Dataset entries
○ ○ ○ ○
Lemma notify_broken_run_resets_witness :
  exists self',
    notify_poison_received (mkReport 9)
      (mkBlockingDetector BLOCKED_INTER_2 (Some 6) 10000 0) =
    Returned tt self' /\
    state self' = BLOCKED_INTER_1.
Proof.
  destruct (notify_broken_run_resets
              (mkBlockingDetector BLOCKED_INTER_2 (Some 6) 10000 0)
              (mkReport 9) 6)
    as (self' & Hrun & Hreset & _);
    [discriminate | reflexivity | simpl; lia |].
  exists self'; split; [exact Hrun | apply Hreset; right; reflexivity].
Defined.

Lemma notify_stores (message : Report) (self self' : BlockingDetector) :
  notify_poison_received message self = Returned tt self' ->
  last_poison_message_id self' = Some (stored_id self message).
Proof.
  destruct (State_eqb_spec (state self) INIT) as [Hs | Hs].
  - rewrite (notify_from_INIT message self Hs).
    intros H; injection H as <-; reflexivity.
  - destruct (last_poison_message_id self) as [last |] eqn:Hl.
    + destruct (Z.eq_dec (dispatcher_report_id message) (last + 1)) as [Hi | Hi].
      * rewrite (notify_successor message self last Hs Hl Hi).
        intros H; injection H as <-; reflexivity.
      * rewrite (notify_broken_run message self last Hs Hl Hi).
        intros H; injection H as <-; reflexivity.
    + rewrite (notify_without_last message self Hs Hl); discriminate.
Qed.

(** C3: every notification that returns leaves [-1] in
    [last_poison_message_id] when the id equals [max_id_value] and the
    id itself otherwise, and on a reachable detector (where the bound is
    10000) every notification returns.  After a notification of 10000
    the stored value is [-1], so a following 0 passes the successor test
    and takes the transition of the consecutive branch, the one a 6
    takes after a 5 from the same state. *)
Theorem last_poison_id_stored :
  (forall (self self' : BlockingDetector) (message : Report),
      notify_poison_received message self = Returned tt self' ->
      last_poison_message_id self' =
      Some (if dispatcher_report_id message =? max_id_value self then -1
            else dispatcher_report_id message)) /\
  (forall (self : BlockingDetector) (message : Report),
      reachable self ->
      exists self',
        notify_poison_received message self = Returned tt self' /\
        last_poison_message_id self' =
        Some (if dispatcher_report_id message =? 10000 then -1
              else dispatcher_report_id message)) /\
  (forall self : BlockingDetector,
      reachable self ->
      exists d1 d2,
        notify_poison_received (mkReport 10000) self = Returned tt d1 /\
        last_poison_message_id d1 = Some (-1) /\
        notify_poison_received (mkReport 0) d1 = Returned tt d2 /\
        (state d1 = BLOCKED_INTER_1 -> state d2 = BLOCKED_INTER_2) /\
        (state d1 = BLOCKED_INTER_2 -> state d2 = BLOCKED) /\
        (state d1 = BLOCKED -> state d2 = FINAL) /\
        (state d1 = FINAL -> state d2 = FINAL) /\
        forall other : BlockingDetector,
          reachable other ->
          exists e1 e2,
            notify_poison_received (mkReport 5) other = Returned tt e1 /\
            last_poison_message_id e1 = Some 5 /\
            notify_poison_received (mkReport 6) e1 = Returned tt e2 /\
            (state e1 = state d1 -> state e2 = state d2)).
Proof.
  split; [| split].
  - intros self self' message Hrun.
    exact (notify_stores message self self' Hrun).
  - intros self message Hreach.
    pose proof (reachable_inv self Hreach) as Hinv.
    destruct (notify_returns message self Hinv) as (d' & Hrun & _ & Hl & _).
    exists d'; split; [exact Hrun |].
    rewrite Hl; unfold stored_id.
    destruct Hinv as (-> & _); reflexivity.
  - intros self Hreach.
    pose proof (reachable_inv self Hreach) as Hinv.
    destruct (notify_returns (mkReport 10000) self Hinv)
      as (d1 & Hrun1 & Hs1 & Hl1 & Hm1 & _).
    assert (Hmax : max_id_value self = 10000) by apply Hinv.
    unfold stored_id in Hl1; rewrite Hmax in Hl1.
    cbn [dispatcher_report_id] in Hl1; change (10000 =? 10000) with true in Hl1.
    cbv iota in Hl1.
    exists d1; eexists.
    split; [exact Hrun1 |]; split; [exact Hl1 |].
    split; [apply (notify_successor _ _ (-1) Hs1 Hl1); reflexivity |].
    cbn [state].
    repeat match goal with |- _ /\ _ => split end;
      try (intros ->; reflexivity).
    intros other Hother.
    pose proof (reachable_inv other Hother) as Hinv'.
    destruct (notify_returns (mkReport 5) other Hinv')
      as (e1 & Hrun5 & Hs5 & Hl5 & _).
    assert (Hmax' : max_id_value other = 10000) by apply Hinv'.
    unfold stored_id in Hl5; rewrite Hmax' in Hl5.
    cbn [dispatcher_report_id] in Hl5; change (5 =? 10000) with false in Hl5.
    cbv iota in Hl5.
    exists e1; eexists.
    split; [exact Hrun5 |]; split; [exact Hl5 |].
    split; [apply (notify_successor _ _ 5 Hs5 Hl5); reflexivity |].
    cbn [state]; intros ->; reflexivity.
Qed.
(** * Batch generation from two TileDB arrays

    A shallow embedding of [tiledb/ml/readers/_tensor_gen.py]: the dense and
    sparse tensor generators and the [tensor_generator] batch sequencer.

    Python objects are records, exceptions are a sum type, the array store is
    reached through a state monad whose state is the log of reads performed,
    and a Python generator is an explicit state machine advanced by [gen_next].
    Numbers (row indices, coordinates, attribute values) are integers. *)

From Stdlib Require Import String ZArith List Bool Lia.
Import ListNotations.
Open Scope string_scope.
Open Scope list_scope.
Open Scope Z_scope.

(** ** Python slices *)

(** [slice(start, stop)] with integer bounds and no step. *)
Record slice : Type := Slice { start : Z; stop : Z }.

(** The number of rows a window [[start, stop)] names. *)
Definition slice_len (s : slice) : Z := stop s - start s.

(** One bound of [slice.indices(n)]: negative bounds count from the end and
    everything is clipped to [[0, n]]. *)
Definition clamp_index (i n : Z) : Z :=
  if i <? 0 then Z.max (i + n) 0 else Z.min i n.

Definition slice_indices (s : slice) (n : Z) : Z * Z :=
  (clamp_index (start s) n, clamp_index (stop s) n).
○ ○ ○ ○
What the task requires: Please retype the entries above in full, exactly as they stand.

Exercise response:
Lemma notify_broken_run_resets_witness :
  exists self',
    notify_poison_received (mkReport 9)
      (mkBlockingDetector BLOCKED_INTER_2 (Some 6) 10000 0) =
    Returned tt self' /\
    state self' = BLOCKED_INTER_1.
Proof.
  destruct (notify_broken_run_resets
              (mkBlockingDetector BLOCKED_INTER_2 (Some 6) 10000 0)
              (mkReport 9) 6)
    as (self' & Hrun & Hreset & _);
    [discriminate | reflexivity | simpl; lia |].
  exists self'; split; [exact Hrun | apply Hreset; right; reflexivity].
Defined.

Lemma notify_stores (message : Report) (self self' : BlockingDetector) :
  notify_poison_received message self = Returned tt self' ->
  last_poison_message_id self' = Some (stored_id self message).
Proof.
  destruct (State_eqb_spec (state self) INIT) as [Hs | Hs].
  - rewrite (notify_from_INIT message self Hs).
    intros H; injection H as <-; reflexivity.
  - destruct (last_poison_message_id self) as [last |] eqn:Hl.
    + destruct (Z.eq_dec (dispatcher_report_id message) (last + 1)) as [Hi | Hi].
      * rewrite (notify_successor message self last Hs Hl Hi).
        intros H; injection H as <-; reflexivity.
      * rewrite (notify_broken_run message self last Hs Hl Hi).
        intros H; injection H as <-; reflexivity.
    + rewrite (notify_without_last message self Hs Hl); discriminate.
Qed.

(** C3: every notification that returns leaves [-1] in
    [last_poison_message_id] when the id equals [max_id_value] and the
    id itself otherwise, and on a reachable detector (where the bound is
    10000) every notification returns.  After a notification of 10000
    the stored value is [-1], so a following 0 passes the successor test
    and takes the transition of the consecutive branch, the one a 6
    takes after a 5 from the same state. *)
Theorem last_poison_id_stored :
  (forall (self self' : BlockingDetector) (message : Report),
      notify_poison_received message self = Returned tt self' ->
      last_poison_message_id self' =
      Some (if dispatcher_report_id message =? max_id_value self then -1
            else dispatcher_report_id message)) /\
  (forall (self : BlockingDetector) (message : Report),
      reachable self ->
      exists self',
        notify_poison_received message self = Returned tt self' /\
        last_poison_message_id self' =
        Some (if dispatcher_report_id message =? 10000 then -1
              else dispatcher_report_id message)) /\
  (forall self : BlockingDetector,
      reachable self ->
      exists d1 d2,
        notify_poison_received (mkReport 10000) self = Returned tt d1 /\
        last_poison_message_id d1 = Some (-1) /\
        notify_poison_received (mkReport 0) d1 = Returned tt d2 /\
        (state d1 = BLOCKED_INTER_1 -> state d2 = BLOCKED_INTER_2) /\
        (state d1 = BLOCKED_INTER_2 -> state d2 = BLOCKED) /\
        (state d1 = BLOCKED -> state d2 = FINAL) /\
        (state d1 = FINAL -> state d2 = FINAL) /\
        forall other : BlockingDetector,
          reachable other ->
          exists e1 e2,
            notify_poison_received (mkReport 5) other = Returned tt e1 /\
            last_poison_message_id e1 = Some 5 /\
            notify_poison_received (mkReport 6) e1 = Returned tt e2 /\
            (state e1 = state d1 -> state e2 = state d2)).
Proof.
  split; [| split].
  - intros self self' message Hrun.
    exact (notify_stores message self self' Hrun).
  - intros self message Hreach.
    pose proof (reachable_inv self Hreach) as Hinv.
    destruct (notify_returns message self Hinv) as (d' & Hrun & _ & Hl & _).
    exists d'; split; [exact Hrun |].
    rewrite Hl; unfold stored_id.
    destruct Hinv as (-> & _); reflexivity.
  - intros self Hreach.
    pose proof (reachable_inv self Hreach) as Hinv.
    destruct (notify_returns (mkReport 10000) self Hinv)
      as (d1 & Hrun1 & Hs1 & Hl1 & Hm1 & _).
    assert (Hmax : max_id_value self = 10000) by apply Hinv.
    unfold stored_id in Hl1; rewrite Hmax in Hl1.
    cbn [dispatcher_report_id] in Hl1; change (10000 =? 10000) with true in Hl1.
    cbv iota in Hl1.
    exists d1; eexists.
    split; [exact Hrun1 |]; split; [exact Hl1 |].
    split; [apply (notify_successor _ _ (-1) Hs1 Hl1); reflexivity |].
    cbn [state].
    repeat match goal with |- _ /\ _ => split end;
      try (intros ->; reflexivity).
    intros other Hother.
    pose proof (reachable_inv other Hother) as Hinv'.
    destruct (notify_returns (mkReport 5) other Hinv')
      as (e1 & Hrun5 & Hs5 & Hl5 & _).
    assert (Hmax' : max_id_value other = 10000) by apply Hinv'.
    unfold stored_id in Hl5; rewrite Hmax' in Hl5.
    cbn [dispatcher_report_id] in Hl5; change (5 =? 10000) with false in Hl5.
    cbv iota in Hl5.
    exists e1; eexists.
    split; [exact Hrun5 |]; split; [exact Hl5 |].
    split; [apply (notify_successor _ _ 5 Hs5 Hl5); reflexivity |].
    cbn [state]; intros ->; reflexivity.
Qed.
(** * Batch generation from two TileDB arrays

    A shallow embedding of [tiledb/ml/readers/_tensor_gen.py]: the dense and
    sparse tensor generators and the [tensor_generator] batch sequencer.

    Python objects are records, exceptions are a sum type, the array store is
    reached through a state monad whose state is the log of reads performed,
    and a Python generator is an explicit state machine advanced by [gen_next].
    Numbers (row indices, coordinates, attribute values) are integers. *)

From Stdlib Require Import String ZArith List Bool Lia.
Import ListNotations.
Open Scope string_scope.
Open Scope list_scope.
Open Scope Z_scope.

(** ** Python slices *)

(** [slice(start, stop)] with integer bounds and no step. *)
Record slice : Type := Slice { start : Z; stop : Z }.

(** The number of rows a window [[start, stop)] names. *)
Definition slice_len (s : slice) : Z := stop s - start s.

(** One bound of [slice.indices(n)]: negative bounds count from the end and
    everything is clipped to [[0, n]]. *)
Definition clamp_index (i n : Z) : Z :=
  if i <? 0 then Z.max (i + n) 0 else Z.min i n.

Definition slice_indices (s : slice) (n : Z) : Z * Z :=
  (clamp_index (start s) n, clamp_index (stop s) n).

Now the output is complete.